Soon after the establishment of the People’s Republic of China (PRC) in 1949, the need for a maritime defence was well understood as the nascent nation faced a hostile regional outlook. The threat of invasion by the Chinese nationalists from the island of Taiwan was foremost in the minds of the PRC leadership, as was the strong United States (US) military presence, especially after witnessing the effective use of joint and combined sea power during the Korean War. The few littoral craft the PRC operated were no match for either of these more powerful navies. Planning to counter these threats, the infant PLA-N was modelled to become a force essentially dedicated to sea denial and coastal defence.

During the 1980s the PLA-N received increased attention from military policy makers in Beijing, as the utility of modern, efficient navies became much more visible. This turn to the sea also owed much to the ability of Chinese Navy leader Liu Huaqing to cast off land-centric strategic philosophies and bring credibility to the concept of offshore defence and protecting the ‘first island chain’.[2] This new generation of Chinese visionaries promoted the growth of the PLA-N, but their task was helped by the strengthening Chinese economy and increased liberalism within the PRC.

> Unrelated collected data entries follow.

(** It panics at the first index past [len(dst)]. *)
Lemma blockXOR_short_dst h dst src (n : nat) :
  slice_ok h dst -> slice_ok h src -> n <= s_cap src -> s_len dst < n ->
  blockXOR dst src (Z.of_nat n) h = None.
Proof.
  intros Hd Hs Hn Hl. unfold blockXOR.
  rewrite (bind_Some _ _ _ _ _ (slice_to_eq src n h Hn)).
  change (s_len (sto src n)) with n.
  apply (for_range_panics
    (fun (_ : Z) h' => slice_ok h' dst /\ slice_ok h' (sto src n))
    _ 0%Z (Z.of_nat n) (Z.of_nat (s_len dst))).
  - lia.
  - split; [exact Hd|apply sto_ok; assumption].
  - intros i h0 Hi [Hd0 Hs0].
    set (k := Z.to_nat i). replace i with (Z.of_nat k) by lia.
    rewrite (bind_Some _ _ _ _ _ (index_get_eq h0 (sto src n) k Hs0 ltac:(simpl; lia))).
    rewrite (bind_Some _ _ _ _ _ (index_get_eq h0 dst k Hd0 ltac:(lia))).
    rewrite index_set_eq by (auto; lia).
    eexists. split; [reflexivity|].
    destruct Hd0 as (Ha & Hlc & Hc).
    split; apply slice_ok_put; simpl; try lia; try assumption.
    repeat split; assumption.
  - intros h0 [Hd0 Hs0].
    rewrite (bind_Some _ _ _ _ _
      (index_get_eq h0 (sto src n) (s_len dst) Hs0 ltac:(simpl; lia))).
    apply bind_None, index_get_panics. lia.
Qed.
End BlockHelpers.

Lemma put_replaces h s (n : nat) d :
  slice_ok h s -> (n <= s_cap s)%nat -> length d = n ->
  view (put h (s_arr s) (s_off s) d) s n = d /\
  unchanged_except (span s n) h (put h (s_arr s) (s_off s) d).
Proof.
  intros (Ha & Hl & Hc) Hn HL. split.
  - unfold view. apply bytes_at_put_same'; [exact Ha|lia|exact HL].
  - apply unchanged_put; [exact Ha|lia|].
    intros i Hi. split; [reflexivity|lia].
Qed.

(** X1: [blockCopy(dst, src, n)] copies [min(n, len(dst))] bytes from the
    start of [src] to the start of [dst] and changes nothing else; [n]
    may exceed [len(src)] up to [cap(src)], and a short [dst] truncates
    the copy without a panic. *)
Theorem X1_blockCopy_copies (h : heap) (dst src : slice) (n : nat) :
  slice_ok h dst -> slice_ok h src -> (n <= s_cap src)%nat ->
  replaces (blockCopy dst src (Z.of_nat n)) h dst (Nat.min n (s_len dst))
    (view h src (Nat.min n (s_len dst))) (span dst (Nat.min n (s_len dst))).
Proof.
  intros Hd Hs Hn. eexists. split; [apply blockCopy_min; assumption|].
  apply put_replaces; [exact Hd|destruct Hd as (_ & ? & _); lia|].
  apply length_view; [exact Hs|lia].
Qed.

Lemma X1_blockCopy_witness :
  replaces (blockCopy (Slice 1 0 2 2) (Slice 0 0 2 4) 3)
    [[1; 2; 3; 4]; [0; 0]] (Slice 1 0 2 2) (Nat.min 3 2)
    (view [[1; 2; 3; 4]; [0; 0]] (Slice 0 0 2 4) (Nat.min 3 2))
    (span (Slice 1 0 2 2) (Nat.min 3 2)).
Proof.
  apply (X1_blockCopy_copies [[1; 2; 3; 4]; [0; 0]] (Slice 1 0 2 2)
           (Slice 0 0 2 4) 3).
  - unfold slice_ok. simpl. lia.
  - unfold slice_ok. simpl. lia.
  - simpl. lia.
Defined.

(** X2: on well-formed slices [blockCopy(dst, src, n)] panics exactly
    when [n] is negative or exceeds [cap(src)]. *)
Theorem X2_blockCopy_panics_iff (h : heap) (dst src : slice) (n : Z) :
  slice_ok h dst -> slice_ok h src ->
  (blockCopy dst src n h = None <-> ~ (0 <= n <= Z.of_nat (s_cap src))).
Proof.
  intros Hd Hs. split.
  - intros E Hn. replace n with (Z.of_nat (Z.to_nat n)) in E by lia.
    rewrite blockCopy_min in E by (assumption || lia). discriminate.
  - apply blockCopy_panics.
Qed.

The last decade has seen a concerted push by China to modernise and consolidate her naval capability. A strong focus has been the promotion and development of Indigenous capabilities, while bridging any capability gaps with acquisitions of foreign platforms and technology. In many instances, reverse- engineering has been used to develop in-country expertise which in turn generates an even greater self-reliance in naval capabilities. Significant updates to naval combat and weapon systems have resulted. The Chinese fleet of ten years ago might not have been significantly different in size, but it did not have many of the important technologies that the PLA-N now fields. These include an effective Indigenous nuclear submarine program, stealth enhancement technologies, advanced Indigenous sensor suites and an increasingly sophisticated command and control infrastructure. The PLA-N’s modernisation is backed by a robust and evergrowing manufacturing base and an increasingly capable design, research and development sector.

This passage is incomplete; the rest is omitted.